Transcribe exactly the lines that fall between the one holding "[fmt.Errorf] value; [ErrNotFound]" and the one holding "(msg : string).", inclusive, from the entries below.

- _Available data_:
□ □ □ □
(** ** C6: title and summary *)

(** C6: for every record, the title of the formatted item is the
    organization name, or [Unnamed Facility] when the name is absent or
    empty; the summary is the category, or [Healthcare Facility] when the
    category is absent or empty, followed by [ in ] and the city/state
    string, or by nothing when the city/state string is empty; the
    city/state string joins the city and the state that are present with a
    comma and a space.  A record with an empty name, a null category, the
    city [Plano] and the state [TX] has the title [Unnamed Facility] and
    the summary [Healthcare Facility in Plano, TX]. *)
Theorem C6_title_and_summary {number : Type} (str : number -> string)
    (r : ProviderRecord number) (idx : nat) :
  title (format_item str r idx) =
    match Provider_Organization_Name r with
    | Some name => if is_empty name then "Unnamed Facility" else name
    | None => "Unnamed Facility"
    end /\
  summary (format_item str r idx) =
    (match Category r with
     | Some cat => if is_empty cat then "Healthcare Facility" else cat
     | None => "Healthcare Facility"
     end)
    ++ (if is_empty (item_citySt r) then "" else " in " ++ item_citySt r) /\
  item_citySt r =
    match JS.or_null (Provider_Practice_City r),
          JS.or_null (Provider_Practice_State r) with
    | Some city, Some state => city ++ ", " ++ state
    | Some city, None => city
    | None, Some state => state
    | None, None => ""
    end /\
  (forall zip addr lat lng tax,
     let plano :=
       mkProviderRecord None (Some "") (Some "Plano") (Some "TX")
         zip addr lat lng tax in
     title (format_item str plano idx) = "Unnamed Facility" /\
     summary (format_item str plano idx) = "Healthcare Facility in Plano, TX").
Proof.
  split; [|split; [|split]].
  - cbn [title format_item]. unfold item_title.
    now destruct (Provider_Organization_Name r) as [[|c s]|].
  - cbn [summary format_item]. unfold item_summary.
    f_equal.
    + now destruct (Category r) as [[|c s]|].
    + now destruct (item_citySt r).
  - unfold item_citySt.
    destruct (Provider_Practice_City r) as [[|c s]|];
      destruct (Provider_Practice_State r) as [[|d t]|]; reflexivity.
  - intros; split; reflexivity.
Qed.
(* ===== verification/_CoqProject ===== *)
-Q . S2P
Prelude.v
Common.v
TokenGenerator.v
WaitGroup.v
Model.v
Collaborators.v
PipelinerunManager.v
PipelinerunController.v
ClusterUpgrade.v
TemplateSchema.v
Config.v
HttpApi.v
MemberDao.v
TemplateController.v
(* ===== verification/Model.v ===== *)
(** * Data model shared by the components

    The Go structs the controllers read and write: pipeline runs, clusters,
    applications, environment regions, template releases, the GitOps
    template descriptor, logs and diffs, and the errors the controllers
    return.  Each struct is a record in a Module of its Go name, so that a
    field reads as in Go ([pr.(Pipelinerun.ClusterID)] for [pr.ClusterID]).
    The model packages are not among the sources under src/: their fields
    are the ones the controllers use, and the enumerations follow the
    specification. *)

From stdpp Require Import base list strings.
From Stdlib Require Import String.
From S2P Require Import Prelude.

(** [prmodels.PipelineStatus] *)
Inductive PipelineStatus : Type :=
| StatusCreated
| StatusPending
| StatusRunning
| StatusOK
| StatusFailed
| StatusCancelled.

#[export] Instance PipelineStatus_eq_dec : EqDecision PipelineStatus.
Proof. solve_decision. Defined.

(** ** Errors

    The values a controller returns in its [error] slot.  [ErrOp op e] is
    [errors.E(op, e)], the wrapper that adds the operation name;
    [ErrHTTP] is [errors.E(op, status, code, msg)]; [ErrParamInvalid msg] is
    [perror.Wrapf(herror.ErrParamInvalid, msg)]; [ErrMsg] is a
    [fmt.Errorf] value; [ErrNotFound] and [ErrBackend] are the failures of
    the collaborators (a missing record, a transport error);
    [ErrInvalidTransition] is the store's refusal of a status regression;
    [ErrPanic] is a Go runtime panic. *)
Inductive error : Type :=
| ErrNotFound (entity : string)
| ErrBackend (msg : string)
| ErrMsg (msg : string)
| ErrParamInvalid (msg : string)
| ErrHTTP (status : nat) (code : string) (msg : string)
| ErrOp (op : string) (cause : error)
| ErrInvalidTransition (from to : PipelineStatus)
| ErrPanic (msg : string).

#[export] Instance error_eq_dec : EqDecision error.
Proof. solve_decision. Defined.

(** The panic of a method called through a [nil] interface value. *)
Definition ErrNilDeref : error := ErrPanic "invalid memory address or nil pointer dereference".

(** The innermost cause of a chain of [errors.E] wrappers ([perror.Cause]). *)
Fixpoint Cause (e : error) : error :=
  match e with
  | ErrOp _ e' => Cause e'
  | _ => e
  end.

(** ** Pipeline runs *)

(** [prmodels.Action*]: the action of a run is a Go string. *)
Definition ActionBuildDeploy : string := "builddeploy".
Definition ActionDeploy : string := "deploy".
Definition ActionRestart : string := "restart".
Definition ActionRollback : string := "rollback".

Module Pipelinerun.
Record t : Type := mk {
  ID : nat;
  ClusterID : nat;
  Action : string;
  Status : PipelineStatus;
  GitURL : string;
  GitBranch : string;
  GitCommit : string;
  LastConfigCommit : string;
  ConfigCommit : string;
  (** the archived object of the run; [""] while the Tekton run exists *)
  PrObject : string;
  CIEventID : string;
  CreatedAt : nat
}.

(** Field updates: [pr.Status = st] and the like. *)
Definition with_identity (pr : t) (id createdAt : nat) : t :=
  mk id (ClusterID pr) (Action pr) (Status pr) (GitURL pr) (GitBranch pr) (GitCommit pr)
     (LastConfigCommit pr) (ConfigCommit pr) (PrObject pr) (CIEventID pr) createdAt.
Definition with_Status (pr : t) (st : PipelineStatus) : t :=
  mk (ID pr) (ClusterID pr) (Action pr) st (GitURL pr) (GitBranch pr) (GitCommit pr)
     (LastConfigCommit pr) (ConfigCommit pr) (PrObject pr) (CIEventID pr) (CreatedAt pr).
Definition with_ConfigCommit (pr : t) (commit : string) : t :=
  mk (ID pr) (ClusterID pr) (Action pr) (Status pr) (GitURL pr) (GitBranch pr) (GitCommit pr)
     (LastConfigCommit pr) commit (PrObject pr) (CIEventID pr) (CreatedAt pr).
Definition with_CIEventID (pr : t) (ev : string) : t :=
  mk (ID pr) (ClusterID pr) (Action pr) (Status pr) (GitURL pr) (GitBranch pr) (GitCommit pr)
     (LastConfigCommit pr) (ConfigCommit pr) (PrObject pr) ev (CreatedAt pr).
End Pipelinerun.

(** ** Clusters, applications, environments, templates *)

Module Cluster.
Record t : Type := mk {
  ID : nat;
  Name : string;
  ApplicationID : nat;
  EnvironmentRegionID : nat;
  Template : string;
  TemplateRelease : string
}.

(** [cluster.Template = tpl; cluster.TemplateRelease = rel] *)
Definition set_template (c : t) (tpl rel : string) : t :=
  mk (ID c) (Name c) (ApplicationID c) (EnvironmentRegionID c) tpl rel.
End Cluster.

Module Application.
Record t : Type := mk { ID : nat; Name : string }.
End Application.

Module EnvironmentRegion.
Record t : Type := mk { ID : nat; EnvironmentName : string; RegionName : string }.
End EnvironmentRegion.

Module TemplateRelease.
Record t : Type := mk {
  TemplateName : string;
  Name : string;
  GitlabName : string;
  GitlabProject : string
}.
End TemplateRelease.

(** [gitrepo.ClusterTemplate]: the template a cluster's GitOps repository
    declares. *)
Module ClusterTemplate.
Record t : Type := mk { Name : string; Release : string }.
End ClusterTemplate.

#[export] Instance ClusterTemplate_eq_dec : EqDecision ClusterTemplate.t.
Proof. solve_decision. Defined.

(** [code.Commit] as returned by the code host. *)
Module Commit.
Record t : Type := mk { ID : string; Message : string }.
End Commit.

(** ** Values returned by the pipeline-run controller *)

(** A Go channel, by its identity. *)
Definition Chan : Type := nat.

(** [pipelinerun.Log]: live channels or archived bytes; a Go [nil] channel is
    [None], a [nil] slice is [[]]. *)
Module Log.
Record t : Type := mk {
  LogChannel : option Chan;
  ErrChannel : option Chan;
  LogBytes : list Init.Byte.byte
}.
End Log.

Module CodeInfo.
Record t : Type := mk {
  Branch : string;
  CommitID : string;
  CommitMsg : string;
  Link : string
}.
End CodeInfo.

Module ConfigDiff.
Record t : Type := mk { From : string; To : string; Diff : string }.
End ConfigDiff.

(** [GetDiffResponse]: a [nil] pointer half is [None]. *)
Module GetDiffResponse.
Record t : Type := mk {
  CodeInfo : option CodeInfo.t;
  ConfigDiff : option ConfigDiff.t
}.
End GetDiffResponse.

(** [if err != nil { return nil, errors.E(op, err) }] *)
Definition withOp {W C A} (op : string) (m : ST W C error A) : ST W C error A :=
  wrap_err (ErrOp op) m.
□ □ □ □
- _Response below_:
    [fmt.Errorf] value; [ErrNotFound] and [ErrBackend] are the failures of
    the collaborators (a missing record, a transport error);
    [ErrInvalidTransition] is the store's refusal of a status regression;
    [ErrPanic] is a Go runtime panic. *)
Inductive error : Type :=
| ErrNotFound (entity : string)
| ErrBackend (msg : string)
| ErrMsg (msg : string)
| ErrParamInvalid (msg : string)
| ErrHTTP (status : nat) (code : string) (msg : string)
| ErrOp (op : string) (cause : error)
| ErrInvalidTransition (from to : PipelineStatus)
| ErrPanic (msg : string).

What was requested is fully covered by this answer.